▶ _Required action_
Output exactly the lines below, starting with the line that has "Lemma StronglySorted_split (l1" and going on through the line that has "unfold count_le. induction", both included, and no other lines.

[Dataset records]
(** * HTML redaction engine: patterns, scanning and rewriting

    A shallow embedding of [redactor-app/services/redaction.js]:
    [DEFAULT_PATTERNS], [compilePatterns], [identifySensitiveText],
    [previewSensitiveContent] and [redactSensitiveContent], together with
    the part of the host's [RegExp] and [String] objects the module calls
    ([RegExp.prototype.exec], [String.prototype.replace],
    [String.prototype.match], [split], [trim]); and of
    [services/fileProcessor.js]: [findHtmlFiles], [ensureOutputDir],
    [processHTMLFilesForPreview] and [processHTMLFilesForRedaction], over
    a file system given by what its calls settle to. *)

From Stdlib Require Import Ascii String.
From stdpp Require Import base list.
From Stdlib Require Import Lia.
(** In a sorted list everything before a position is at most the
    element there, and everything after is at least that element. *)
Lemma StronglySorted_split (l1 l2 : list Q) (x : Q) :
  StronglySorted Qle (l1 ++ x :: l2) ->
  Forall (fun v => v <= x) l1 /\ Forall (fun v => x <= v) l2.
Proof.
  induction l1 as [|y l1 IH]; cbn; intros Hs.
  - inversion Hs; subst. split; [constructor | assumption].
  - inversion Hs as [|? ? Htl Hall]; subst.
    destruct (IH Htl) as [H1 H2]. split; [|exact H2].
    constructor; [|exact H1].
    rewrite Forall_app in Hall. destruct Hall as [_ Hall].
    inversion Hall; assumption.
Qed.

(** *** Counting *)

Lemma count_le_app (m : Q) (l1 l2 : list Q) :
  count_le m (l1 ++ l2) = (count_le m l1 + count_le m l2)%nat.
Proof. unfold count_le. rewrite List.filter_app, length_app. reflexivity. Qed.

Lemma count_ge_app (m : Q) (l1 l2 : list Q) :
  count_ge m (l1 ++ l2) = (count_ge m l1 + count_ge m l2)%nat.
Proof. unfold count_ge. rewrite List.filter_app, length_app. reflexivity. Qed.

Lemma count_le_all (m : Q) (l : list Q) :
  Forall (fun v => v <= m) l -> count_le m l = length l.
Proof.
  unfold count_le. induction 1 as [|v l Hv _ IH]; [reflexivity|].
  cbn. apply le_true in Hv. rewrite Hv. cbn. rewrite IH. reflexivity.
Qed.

...

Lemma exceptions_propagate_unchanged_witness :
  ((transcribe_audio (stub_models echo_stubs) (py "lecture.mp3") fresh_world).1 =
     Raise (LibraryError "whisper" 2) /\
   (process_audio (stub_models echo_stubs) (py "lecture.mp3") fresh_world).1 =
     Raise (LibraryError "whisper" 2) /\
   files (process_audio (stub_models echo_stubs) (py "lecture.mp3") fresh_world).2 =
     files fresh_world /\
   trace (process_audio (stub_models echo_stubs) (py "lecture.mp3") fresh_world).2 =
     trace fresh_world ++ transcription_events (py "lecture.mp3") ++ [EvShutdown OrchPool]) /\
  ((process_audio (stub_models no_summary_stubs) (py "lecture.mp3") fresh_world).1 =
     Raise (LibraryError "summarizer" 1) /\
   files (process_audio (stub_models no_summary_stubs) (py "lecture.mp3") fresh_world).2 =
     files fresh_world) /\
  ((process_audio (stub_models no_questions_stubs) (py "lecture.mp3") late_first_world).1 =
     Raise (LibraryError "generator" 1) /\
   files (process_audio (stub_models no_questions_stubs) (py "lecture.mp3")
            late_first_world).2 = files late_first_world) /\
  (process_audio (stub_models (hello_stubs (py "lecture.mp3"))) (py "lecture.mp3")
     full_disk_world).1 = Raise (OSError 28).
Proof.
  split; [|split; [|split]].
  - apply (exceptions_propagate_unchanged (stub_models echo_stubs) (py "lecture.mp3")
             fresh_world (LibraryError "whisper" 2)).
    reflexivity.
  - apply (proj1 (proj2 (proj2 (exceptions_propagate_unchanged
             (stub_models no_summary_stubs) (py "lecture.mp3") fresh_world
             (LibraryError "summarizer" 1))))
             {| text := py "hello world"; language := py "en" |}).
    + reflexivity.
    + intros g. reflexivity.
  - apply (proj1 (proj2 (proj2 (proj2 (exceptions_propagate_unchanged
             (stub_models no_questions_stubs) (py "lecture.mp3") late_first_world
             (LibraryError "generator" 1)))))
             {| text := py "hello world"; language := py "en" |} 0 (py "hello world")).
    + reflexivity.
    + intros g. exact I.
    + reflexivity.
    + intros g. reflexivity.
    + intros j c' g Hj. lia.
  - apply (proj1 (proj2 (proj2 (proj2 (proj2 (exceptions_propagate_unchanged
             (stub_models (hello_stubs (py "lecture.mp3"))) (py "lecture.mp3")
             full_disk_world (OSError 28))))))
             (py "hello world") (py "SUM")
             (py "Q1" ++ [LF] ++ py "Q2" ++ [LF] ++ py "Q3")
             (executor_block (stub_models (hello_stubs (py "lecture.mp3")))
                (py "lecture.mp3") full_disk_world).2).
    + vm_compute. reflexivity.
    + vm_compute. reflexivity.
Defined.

▶ _Exercise result_
Lemma StronglySorted_split (l1 l2 : list Q) (x : Q) :
  StronglySorted Qle (l1 ++ x :: l2) ->
  Forall (fun v => v <= x) l1 /\ Forall (fun v => x <= v) l2.
Proof.
  induction l1 as [|y l1 IH]; cbn; intros Hs.
  - inversion Hs; subst. split; [constructor | assumption].
  - inversion Hs as [|? ? Htl Hall]; subst.
    destruct (IH Htl) as [H1 H2]. split; [|exact H2].
    constructor; [|exact H1].
    rewrite Forall_app in Hall. destruct Hall as [_ Hall].
    inversion Hall; assumption.
Qed.

(** *** Counting *)

Lemma count_le_app (m : Q) (l1 l2 : list Q) :
  count_le m (l1 ++ l2) = (count_le m l1 + count_le m l2)%nat.
Proof. unfold count_le. rewrite List.filter_app, length_app. reflexivity. Qed.

Lemma count_ge_app (m : Q) (l1 l2 : list Q) :
  count_ge m (l1 ++ l2) = (count_ge m l1 + count_ge m l2)%nat.
Proof. unfold count_ge. rewrite List.filter_app, length_app. reflexivity. Qed.

Lemma count_le_all (m : Q) (l : list Q) :
  Forall (fun v => v <= m) l -> count_le m l = length l.
Proof.
  unfold count_le. induction 1 as [|v l Hv _ IH]; [reflexivity|].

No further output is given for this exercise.